====== Input material ======

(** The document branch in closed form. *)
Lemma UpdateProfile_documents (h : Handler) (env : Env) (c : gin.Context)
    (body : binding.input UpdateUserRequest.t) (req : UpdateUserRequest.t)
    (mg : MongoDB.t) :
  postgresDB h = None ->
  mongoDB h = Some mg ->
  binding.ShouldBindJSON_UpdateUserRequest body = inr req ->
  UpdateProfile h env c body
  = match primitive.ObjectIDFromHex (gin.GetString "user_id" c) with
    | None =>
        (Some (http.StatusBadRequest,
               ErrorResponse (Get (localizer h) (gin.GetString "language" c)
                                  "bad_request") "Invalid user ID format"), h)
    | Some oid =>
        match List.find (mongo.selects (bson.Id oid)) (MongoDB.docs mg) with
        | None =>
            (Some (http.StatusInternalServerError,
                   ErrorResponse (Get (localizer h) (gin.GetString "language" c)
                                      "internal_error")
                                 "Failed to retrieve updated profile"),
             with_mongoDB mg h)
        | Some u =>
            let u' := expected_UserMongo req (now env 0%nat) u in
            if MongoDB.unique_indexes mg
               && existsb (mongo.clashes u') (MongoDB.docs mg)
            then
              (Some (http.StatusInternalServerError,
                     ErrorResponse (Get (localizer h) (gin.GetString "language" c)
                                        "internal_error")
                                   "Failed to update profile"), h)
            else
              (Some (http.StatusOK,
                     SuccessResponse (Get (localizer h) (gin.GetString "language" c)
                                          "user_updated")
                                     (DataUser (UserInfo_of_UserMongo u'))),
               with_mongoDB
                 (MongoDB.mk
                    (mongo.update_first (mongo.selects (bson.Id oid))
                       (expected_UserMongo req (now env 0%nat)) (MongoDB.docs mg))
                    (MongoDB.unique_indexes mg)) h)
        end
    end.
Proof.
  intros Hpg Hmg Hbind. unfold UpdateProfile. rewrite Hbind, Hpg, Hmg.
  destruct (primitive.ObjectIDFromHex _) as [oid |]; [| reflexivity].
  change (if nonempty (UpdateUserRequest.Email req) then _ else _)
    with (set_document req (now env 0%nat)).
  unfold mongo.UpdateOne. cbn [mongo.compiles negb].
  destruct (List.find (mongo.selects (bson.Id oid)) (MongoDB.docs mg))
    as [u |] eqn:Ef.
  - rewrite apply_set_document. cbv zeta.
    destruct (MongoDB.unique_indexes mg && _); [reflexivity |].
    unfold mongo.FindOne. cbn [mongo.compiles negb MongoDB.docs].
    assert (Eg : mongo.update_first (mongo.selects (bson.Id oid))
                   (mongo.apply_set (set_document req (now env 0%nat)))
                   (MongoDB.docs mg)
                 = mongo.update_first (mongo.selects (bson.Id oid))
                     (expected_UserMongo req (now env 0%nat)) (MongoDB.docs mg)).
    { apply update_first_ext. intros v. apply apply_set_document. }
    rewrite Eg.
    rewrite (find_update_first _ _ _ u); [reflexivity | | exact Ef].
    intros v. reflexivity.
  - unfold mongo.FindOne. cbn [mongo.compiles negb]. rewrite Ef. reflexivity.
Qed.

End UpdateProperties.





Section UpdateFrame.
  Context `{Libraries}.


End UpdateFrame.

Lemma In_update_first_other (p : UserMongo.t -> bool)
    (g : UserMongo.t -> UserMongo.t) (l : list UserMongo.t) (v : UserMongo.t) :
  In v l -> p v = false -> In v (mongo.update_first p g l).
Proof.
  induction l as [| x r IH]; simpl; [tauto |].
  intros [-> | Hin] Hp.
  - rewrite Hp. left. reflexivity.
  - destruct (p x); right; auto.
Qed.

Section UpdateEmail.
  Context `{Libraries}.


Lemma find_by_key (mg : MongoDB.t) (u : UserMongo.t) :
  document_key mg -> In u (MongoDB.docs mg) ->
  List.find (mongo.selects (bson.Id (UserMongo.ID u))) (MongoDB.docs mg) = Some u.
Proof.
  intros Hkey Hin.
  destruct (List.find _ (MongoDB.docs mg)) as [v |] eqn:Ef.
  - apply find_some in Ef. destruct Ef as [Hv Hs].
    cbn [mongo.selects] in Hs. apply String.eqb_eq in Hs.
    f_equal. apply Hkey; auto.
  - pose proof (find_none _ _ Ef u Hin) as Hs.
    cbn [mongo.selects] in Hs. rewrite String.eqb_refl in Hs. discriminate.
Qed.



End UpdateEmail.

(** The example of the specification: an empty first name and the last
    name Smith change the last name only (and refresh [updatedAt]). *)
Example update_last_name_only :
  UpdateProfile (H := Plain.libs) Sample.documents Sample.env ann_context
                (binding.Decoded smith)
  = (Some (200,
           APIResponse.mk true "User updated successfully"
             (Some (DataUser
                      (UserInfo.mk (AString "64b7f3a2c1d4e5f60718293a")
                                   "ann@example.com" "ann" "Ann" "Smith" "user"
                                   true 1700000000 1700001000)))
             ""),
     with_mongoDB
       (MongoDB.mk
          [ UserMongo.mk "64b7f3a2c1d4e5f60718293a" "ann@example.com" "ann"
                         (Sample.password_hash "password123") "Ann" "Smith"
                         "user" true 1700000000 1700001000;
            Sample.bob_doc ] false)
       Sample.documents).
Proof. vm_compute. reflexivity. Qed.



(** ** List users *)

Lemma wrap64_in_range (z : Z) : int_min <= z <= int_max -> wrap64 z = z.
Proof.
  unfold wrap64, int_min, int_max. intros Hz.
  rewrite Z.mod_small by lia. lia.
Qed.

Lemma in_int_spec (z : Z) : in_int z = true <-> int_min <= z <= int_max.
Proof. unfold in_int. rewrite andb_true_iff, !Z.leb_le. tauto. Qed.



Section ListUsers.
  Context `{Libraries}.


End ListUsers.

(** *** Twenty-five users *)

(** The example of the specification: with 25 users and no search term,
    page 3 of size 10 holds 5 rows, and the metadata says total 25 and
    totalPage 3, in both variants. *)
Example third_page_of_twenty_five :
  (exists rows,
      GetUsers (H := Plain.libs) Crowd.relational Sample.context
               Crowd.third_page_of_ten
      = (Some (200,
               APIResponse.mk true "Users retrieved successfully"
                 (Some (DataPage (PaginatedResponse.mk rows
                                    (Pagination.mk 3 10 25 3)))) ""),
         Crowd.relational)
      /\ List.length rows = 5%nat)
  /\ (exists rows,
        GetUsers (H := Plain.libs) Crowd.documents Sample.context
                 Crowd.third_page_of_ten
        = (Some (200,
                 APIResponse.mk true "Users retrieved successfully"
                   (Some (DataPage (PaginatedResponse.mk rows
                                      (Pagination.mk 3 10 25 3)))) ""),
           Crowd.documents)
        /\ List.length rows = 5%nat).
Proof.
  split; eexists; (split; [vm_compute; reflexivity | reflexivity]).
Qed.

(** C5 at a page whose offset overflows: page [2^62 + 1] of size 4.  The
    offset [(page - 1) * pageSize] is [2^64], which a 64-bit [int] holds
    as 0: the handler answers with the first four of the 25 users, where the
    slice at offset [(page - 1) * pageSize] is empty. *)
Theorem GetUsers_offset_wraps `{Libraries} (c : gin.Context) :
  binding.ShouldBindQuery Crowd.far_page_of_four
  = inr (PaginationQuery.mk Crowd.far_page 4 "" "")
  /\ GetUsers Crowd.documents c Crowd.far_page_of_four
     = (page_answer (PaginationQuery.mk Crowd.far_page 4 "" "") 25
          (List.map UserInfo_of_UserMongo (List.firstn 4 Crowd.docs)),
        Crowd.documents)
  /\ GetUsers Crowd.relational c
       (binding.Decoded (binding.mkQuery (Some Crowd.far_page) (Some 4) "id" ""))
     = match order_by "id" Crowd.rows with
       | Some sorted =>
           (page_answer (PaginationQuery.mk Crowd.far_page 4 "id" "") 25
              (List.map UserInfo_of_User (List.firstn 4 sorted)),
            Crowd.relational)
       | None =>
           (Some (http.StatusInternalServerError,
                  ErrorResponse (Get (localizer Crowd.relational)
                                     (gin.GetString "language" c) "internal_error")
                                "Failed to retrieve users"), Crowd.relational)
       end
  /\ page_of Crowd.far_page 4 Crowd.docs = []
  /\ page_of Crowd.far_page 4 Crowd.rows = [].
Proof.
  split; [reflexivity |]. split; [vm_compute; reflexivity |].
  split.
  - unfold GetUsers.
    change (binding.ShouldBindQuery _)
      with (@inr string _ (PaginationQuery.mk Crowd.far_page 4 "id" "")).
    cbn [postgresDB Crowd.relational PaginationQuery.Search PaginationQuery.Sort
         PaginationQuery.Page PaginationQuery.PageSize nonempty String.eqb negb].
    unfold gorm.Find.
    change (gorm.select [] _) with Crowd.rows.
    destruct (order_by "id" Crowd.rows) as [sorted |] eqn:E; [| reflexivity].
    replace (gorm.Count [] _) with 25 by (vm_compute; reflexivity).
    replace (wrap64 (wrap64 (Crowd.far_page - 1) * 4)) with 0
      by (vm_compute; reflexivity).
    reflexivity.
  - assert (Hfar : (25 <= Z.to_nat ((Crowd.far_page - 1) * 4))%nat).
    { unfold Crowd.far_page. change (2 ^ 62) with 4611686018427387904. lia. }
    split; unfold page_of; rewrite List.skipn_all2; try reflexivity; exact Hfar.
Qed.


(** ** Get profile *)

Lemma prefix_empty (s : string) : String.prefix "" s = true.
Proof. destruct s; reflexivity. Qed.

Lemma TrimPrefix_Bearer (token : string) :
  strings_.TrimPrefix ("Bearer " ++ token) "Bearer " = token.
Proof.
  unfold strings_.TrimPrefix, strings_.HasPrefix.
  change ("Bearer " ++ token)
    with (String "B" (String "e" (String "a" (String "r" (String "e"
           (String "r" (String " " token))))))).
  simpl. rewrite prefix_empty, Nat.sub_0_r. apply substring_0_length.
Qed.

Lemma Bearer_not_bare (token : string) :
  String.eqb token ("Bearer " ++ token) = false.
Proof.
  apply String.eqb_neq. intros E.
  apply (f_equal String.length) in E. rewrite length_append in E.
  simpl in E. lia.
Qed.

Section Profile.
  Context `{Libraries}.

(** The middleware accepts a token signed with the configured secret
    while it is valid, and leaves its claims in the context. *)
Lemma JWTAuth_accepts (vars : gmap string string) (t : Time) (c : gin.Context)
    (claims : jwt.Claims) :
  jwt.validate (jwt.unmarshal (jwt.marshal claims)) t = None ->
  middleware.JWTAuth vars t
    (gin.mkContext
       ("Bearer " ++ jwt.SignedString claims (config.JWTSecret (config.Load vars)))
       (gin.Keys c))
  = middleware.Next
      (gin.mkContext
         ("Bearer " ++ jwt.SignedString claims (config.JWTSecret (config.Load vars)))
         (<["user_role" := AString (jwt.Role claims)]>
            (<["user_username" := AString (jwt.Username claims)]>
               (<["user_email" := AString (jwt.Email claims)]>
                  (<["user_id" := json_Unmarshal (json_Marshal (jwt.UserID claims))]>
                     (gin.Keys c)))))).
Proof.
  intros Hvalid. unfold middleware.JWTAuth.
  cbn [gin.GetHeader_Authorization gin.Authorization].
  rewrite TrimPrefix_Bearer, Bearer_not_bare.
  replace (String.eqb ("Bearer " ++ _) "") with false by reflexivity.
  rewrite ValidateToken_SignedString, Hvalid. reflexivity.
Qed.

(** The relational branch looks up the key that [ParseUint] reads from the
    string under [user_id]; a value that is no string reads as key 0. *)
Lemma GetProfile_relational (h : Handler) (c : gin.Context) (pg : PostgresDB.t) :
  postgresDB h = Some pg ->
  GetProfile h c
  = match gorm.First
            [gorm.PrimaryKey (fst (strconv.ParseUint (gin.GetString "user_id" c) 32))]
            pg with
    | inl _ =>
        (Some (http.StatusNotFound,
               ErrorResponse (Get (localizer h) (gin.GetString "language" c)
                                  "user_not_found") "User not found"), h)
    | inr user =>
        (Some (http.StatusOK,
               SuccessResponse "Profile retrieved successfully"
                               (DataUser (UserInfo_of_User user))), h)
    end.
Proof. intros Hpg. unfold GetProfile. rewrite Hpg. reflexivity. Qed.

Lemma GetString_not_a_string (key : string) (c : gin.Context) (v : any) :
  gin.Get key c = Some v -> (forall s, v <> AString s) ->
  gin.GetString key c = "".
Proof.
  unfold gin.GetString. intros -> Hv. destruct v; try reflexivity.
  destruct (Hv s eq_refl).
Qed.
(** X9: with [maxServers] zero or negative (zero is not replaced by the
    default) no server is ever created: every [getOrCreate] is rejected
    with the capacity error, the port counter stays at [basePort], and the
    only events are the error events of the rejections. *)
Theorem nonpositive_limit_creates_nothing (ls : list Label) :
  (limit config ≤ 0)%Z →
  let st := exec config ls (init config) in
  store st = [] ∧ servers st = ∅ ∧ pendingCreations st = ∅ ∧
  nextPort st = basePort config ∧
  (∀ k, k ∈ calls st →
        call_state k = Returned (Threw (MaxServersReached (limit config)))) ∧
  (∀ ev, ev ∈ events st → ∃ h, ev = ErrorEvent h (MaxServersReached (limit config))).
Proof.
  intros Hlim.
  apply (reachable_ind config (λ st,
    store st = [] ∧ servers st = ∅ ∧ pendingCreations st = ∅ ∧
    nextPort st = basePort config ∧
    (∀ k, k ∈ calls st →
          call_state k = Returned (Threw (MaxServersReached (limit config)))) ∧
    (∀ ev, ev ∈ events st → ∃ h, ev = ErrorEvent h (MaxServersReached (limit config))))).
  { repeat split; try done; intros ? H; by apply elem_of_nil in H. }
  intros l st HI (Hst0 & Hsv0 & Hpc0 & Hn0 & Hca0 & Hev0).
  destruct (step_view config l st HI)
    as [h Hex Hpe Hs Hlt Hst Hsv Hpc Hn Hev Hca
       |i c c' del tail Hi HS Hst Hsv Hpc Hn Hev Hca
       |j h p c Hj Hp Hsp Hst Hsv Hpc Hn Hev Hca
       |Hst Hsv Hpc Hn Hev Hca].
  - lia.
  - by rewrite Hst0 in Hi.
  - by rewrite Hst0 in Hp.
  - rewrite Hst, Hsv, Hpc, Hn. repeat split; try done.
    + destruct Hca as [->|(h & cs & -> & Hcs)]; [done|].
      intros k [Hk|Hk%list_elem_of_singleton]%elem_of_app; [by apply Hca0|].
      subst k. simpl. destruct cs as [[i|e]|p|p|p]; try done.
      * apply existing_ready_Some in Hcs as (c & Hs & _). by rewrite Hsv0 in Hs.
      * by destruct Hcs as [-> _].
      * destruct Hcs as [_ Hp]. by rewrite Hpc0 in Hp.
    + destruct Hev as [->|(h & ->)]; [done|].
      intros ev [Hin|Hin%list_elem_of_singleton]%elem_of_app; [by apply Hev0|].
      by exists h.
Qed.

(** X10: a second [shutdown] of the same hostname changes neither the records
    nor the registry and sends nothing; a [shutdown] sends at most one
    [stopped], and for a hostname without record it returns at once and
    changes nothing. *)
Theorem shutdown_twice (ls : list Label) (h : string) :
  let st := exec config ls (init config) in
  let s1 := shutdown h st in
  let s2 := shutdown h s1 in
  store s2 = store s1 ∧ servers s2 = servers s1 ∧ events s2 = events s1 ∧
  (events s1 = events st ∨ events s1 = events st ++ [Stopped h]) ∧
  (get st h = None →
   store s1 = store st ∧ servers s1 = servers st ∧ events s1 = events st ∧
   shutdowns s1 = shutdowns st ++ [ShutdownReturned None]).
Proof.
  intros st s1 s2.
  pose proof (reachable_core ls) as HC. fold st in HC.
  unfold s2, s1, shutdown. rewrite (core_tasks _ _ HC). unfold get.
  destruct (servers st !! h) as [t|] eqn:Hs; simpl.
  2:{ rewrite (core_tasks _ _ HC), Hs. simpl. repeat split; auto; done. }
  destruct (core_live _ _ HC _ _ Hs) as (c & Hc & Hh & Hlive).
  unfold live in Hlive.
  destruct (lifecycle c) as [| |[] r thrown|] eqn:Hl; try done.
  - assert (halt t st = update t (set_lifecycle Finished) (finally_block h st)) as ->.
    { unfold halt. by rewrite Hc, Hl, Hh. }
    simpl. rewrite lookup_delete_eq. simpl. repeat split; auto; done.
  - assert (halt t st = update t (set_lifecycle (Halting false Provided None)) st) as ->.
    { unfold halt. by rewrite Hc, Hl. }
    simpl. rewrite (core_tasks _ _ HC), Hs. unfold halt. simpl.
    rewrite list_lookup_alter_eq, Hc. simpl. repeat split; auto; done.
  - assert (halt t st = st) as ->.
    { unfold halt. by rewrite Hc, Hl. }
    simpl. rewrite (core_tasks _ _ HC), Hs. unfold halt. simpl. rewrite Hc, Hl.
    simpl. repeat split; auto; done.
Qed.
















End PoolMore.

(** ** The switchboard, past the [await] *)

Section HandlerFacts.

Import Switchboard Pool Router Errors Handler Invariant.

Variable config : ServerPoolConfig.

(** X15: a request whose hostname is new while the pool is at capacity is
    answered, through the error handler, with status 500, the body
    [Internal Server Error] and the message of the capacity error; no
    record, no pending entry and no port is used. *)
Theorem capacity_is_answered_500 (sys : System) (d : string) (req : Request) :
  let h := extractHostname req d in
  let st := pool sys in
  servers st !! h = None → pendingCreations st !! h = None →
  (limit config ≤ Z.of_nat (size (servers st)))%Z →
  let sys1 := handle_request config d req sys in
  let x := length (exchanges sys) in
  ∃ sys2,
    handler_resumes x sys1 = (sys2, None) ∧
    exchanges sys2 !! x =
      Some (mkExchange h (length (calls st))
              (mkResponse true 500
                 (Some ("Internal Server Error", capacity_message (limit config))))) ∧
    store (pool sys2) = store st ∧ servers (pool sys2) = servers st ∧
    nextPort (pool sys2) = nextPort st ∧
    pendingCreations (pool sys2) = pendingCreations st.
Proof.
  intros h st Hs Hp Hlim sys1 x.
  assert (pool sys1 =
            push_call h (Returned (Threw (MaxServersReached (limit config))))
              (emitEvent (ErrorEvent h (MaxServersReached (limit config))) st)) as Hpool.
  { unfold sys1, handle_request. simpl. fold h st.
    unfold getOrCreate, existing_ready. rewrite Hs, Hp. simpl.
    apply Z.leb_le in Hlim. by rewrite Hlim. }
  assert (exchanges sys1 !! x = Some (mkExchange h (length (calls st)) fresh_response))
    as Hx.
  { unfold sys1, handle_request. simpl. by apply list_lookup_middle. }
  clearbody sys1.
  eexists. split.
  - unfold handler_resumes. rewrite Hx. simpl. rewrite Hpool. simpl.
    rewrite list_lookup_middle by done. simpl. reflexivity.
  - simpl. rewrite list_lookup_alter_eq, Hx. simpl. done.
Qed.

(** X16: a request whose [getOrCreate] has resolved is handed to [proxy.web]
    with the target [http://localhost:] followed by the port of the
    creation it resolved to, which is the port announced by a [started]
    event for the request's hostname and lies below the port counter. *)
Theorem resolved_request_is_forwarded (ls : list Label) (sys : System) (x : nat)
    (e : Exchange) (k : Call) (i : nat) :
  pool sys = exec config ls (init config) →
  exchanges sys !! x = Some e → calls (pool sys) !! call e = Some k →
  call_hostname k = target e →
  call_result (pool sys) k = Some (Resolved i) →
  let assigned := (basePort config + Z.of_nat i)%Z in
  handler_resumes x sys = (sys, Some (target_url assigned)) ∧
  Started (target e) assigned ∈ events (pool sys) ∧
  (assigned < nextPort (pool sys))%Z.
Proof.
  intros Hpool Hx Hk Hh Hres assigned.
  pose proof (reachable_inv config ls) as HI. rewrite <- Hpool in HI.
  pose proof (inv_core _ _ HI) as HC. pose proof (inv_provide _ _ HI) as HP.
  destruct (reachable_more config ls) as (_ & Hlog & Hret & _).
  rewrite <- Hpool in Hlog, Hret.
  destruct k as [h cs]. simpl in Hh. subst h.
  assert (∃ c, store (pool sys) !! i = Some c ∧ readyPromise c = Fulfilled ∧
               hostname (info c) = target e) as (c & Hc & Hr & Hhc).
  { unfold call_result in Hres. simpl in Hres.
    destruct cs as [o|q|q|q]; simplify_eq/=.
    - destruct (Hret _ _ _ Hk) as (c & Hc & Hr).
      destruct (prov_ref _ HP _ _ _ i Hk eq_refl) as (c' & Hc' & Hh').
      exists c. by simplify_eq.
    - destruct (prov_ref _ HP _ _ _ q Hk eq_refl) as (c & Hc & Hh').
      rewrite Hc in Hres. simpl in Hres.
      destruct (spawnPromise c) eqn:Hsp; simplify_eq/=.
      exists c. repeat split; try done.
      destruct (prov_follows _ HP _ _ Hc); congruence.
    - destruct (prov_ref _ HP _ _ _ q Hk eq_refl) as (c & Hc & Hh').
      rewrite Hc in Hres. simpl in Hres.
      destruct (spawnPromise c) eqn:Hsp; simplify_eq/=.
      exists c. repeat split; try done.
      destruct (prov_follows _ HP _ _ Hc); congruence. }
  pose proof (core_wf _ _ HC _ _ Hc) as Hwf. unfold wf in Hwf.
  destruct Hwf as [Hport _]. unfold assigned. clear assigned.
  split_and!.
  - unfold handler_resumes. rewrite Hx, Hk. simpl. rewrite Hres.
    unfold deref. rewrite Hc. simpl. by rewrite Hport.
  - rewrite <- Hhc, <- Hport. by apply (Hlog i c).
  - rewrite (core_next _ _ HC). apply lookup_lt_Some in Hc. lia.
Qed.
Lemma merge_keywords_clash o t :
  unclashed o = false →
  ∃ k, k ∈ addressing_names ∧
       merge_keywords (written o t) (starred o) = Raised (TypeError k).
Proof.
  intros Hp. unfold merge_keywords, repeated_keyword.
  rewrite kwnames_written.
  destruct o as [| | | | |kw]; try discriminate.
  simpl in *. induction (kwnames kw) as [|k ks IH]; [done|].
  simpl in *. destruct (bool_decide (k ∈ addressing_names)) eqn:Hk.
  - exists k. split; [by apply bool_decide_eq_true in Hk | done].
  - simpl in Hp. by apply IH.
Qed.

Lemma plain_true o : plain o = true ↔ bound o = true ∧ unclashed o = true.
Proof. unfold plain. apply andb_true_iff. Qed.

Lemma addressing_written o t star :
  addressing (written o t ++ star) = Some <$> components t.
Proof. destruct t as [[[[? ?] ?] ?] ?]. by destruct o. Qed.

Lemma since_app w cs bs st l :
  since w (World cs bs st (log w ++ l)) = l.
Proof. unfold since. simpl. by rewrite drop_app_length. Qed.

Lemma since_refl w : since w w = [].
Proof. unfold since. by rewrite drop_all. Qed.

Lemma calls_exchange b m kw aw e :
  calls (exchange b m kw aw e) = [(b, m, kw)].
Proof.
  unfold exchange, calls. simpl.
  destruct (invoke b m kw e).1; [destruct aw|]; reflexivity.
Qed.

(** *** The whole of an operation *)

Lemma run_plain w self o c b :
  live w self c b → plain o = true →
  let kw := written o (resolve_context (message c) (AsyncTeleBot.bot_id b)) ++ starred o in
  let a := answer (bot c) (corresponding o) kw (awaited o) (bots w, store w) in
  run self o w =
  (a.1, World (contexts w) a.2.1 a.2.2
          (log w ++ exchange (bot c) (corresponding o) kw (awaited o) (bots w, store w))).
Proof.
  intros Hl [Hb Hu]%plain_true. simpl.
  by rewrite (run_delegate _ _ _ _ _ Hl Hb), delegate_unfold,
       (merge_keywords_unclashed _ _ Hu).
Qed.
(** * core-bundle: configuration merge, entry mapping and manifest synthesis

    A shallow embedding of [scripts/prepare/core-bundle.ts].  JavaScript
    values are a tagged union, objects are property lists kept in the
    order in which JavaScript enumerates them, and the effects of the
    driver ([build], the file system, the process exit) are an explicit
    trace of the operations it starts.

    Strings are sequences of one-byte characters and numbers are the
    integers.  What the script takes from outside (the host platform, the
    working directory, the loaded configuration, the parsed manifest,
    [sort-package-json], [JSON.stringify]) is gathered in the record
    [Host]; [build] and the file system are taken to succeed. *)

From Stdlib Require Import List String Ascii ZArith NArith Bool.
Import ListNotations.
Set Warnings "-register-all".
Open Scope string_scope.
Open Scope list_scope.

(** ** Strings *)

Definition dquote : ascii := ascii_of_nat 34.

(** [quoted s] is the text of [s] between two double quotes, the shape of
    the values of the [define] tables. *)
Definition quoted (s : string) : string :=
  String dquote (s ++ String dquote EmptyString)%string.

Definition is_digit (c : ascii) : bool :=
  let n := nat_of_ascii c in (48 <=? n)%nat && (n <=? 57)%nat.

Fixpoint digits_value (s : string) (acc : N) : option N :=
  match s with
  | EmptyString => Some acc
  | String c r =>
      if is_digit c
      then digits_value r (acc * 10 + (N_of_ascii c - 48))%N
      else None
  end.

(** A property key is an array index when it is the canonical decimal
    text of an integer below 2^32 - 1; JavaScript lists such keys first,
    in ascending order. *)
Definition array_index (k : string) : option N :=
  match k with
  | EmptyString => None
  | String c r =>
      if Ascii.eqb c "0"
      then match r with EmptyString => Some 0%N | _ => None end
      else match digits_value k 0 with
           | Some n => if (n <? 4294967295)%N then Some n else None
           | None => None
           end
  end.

======

### [What is needed]
In the listing above, find the line containing "intros st s1 s2." and the line containing "destruct (core_live _", then quote both, plus every line between them, exactly as written.

### [Solved problem]
  intros st s1 s2.
  pose proof (reachable_core ls) as HC. fold st in HC.
  unfold s2, s1, shutdown. rewrite (core_tasks _ _ HC). unfold get.
  destruct (servers st !! h) as [t|] eqn:Hs; simpl.
  2:{ rewrite (core_tasks _ _ HC), Hs. simpl. repeat split; auto; done. }
  destruct (core_live _ _ HC _ _ Hs) as (c & Hc & Hh & Hlive).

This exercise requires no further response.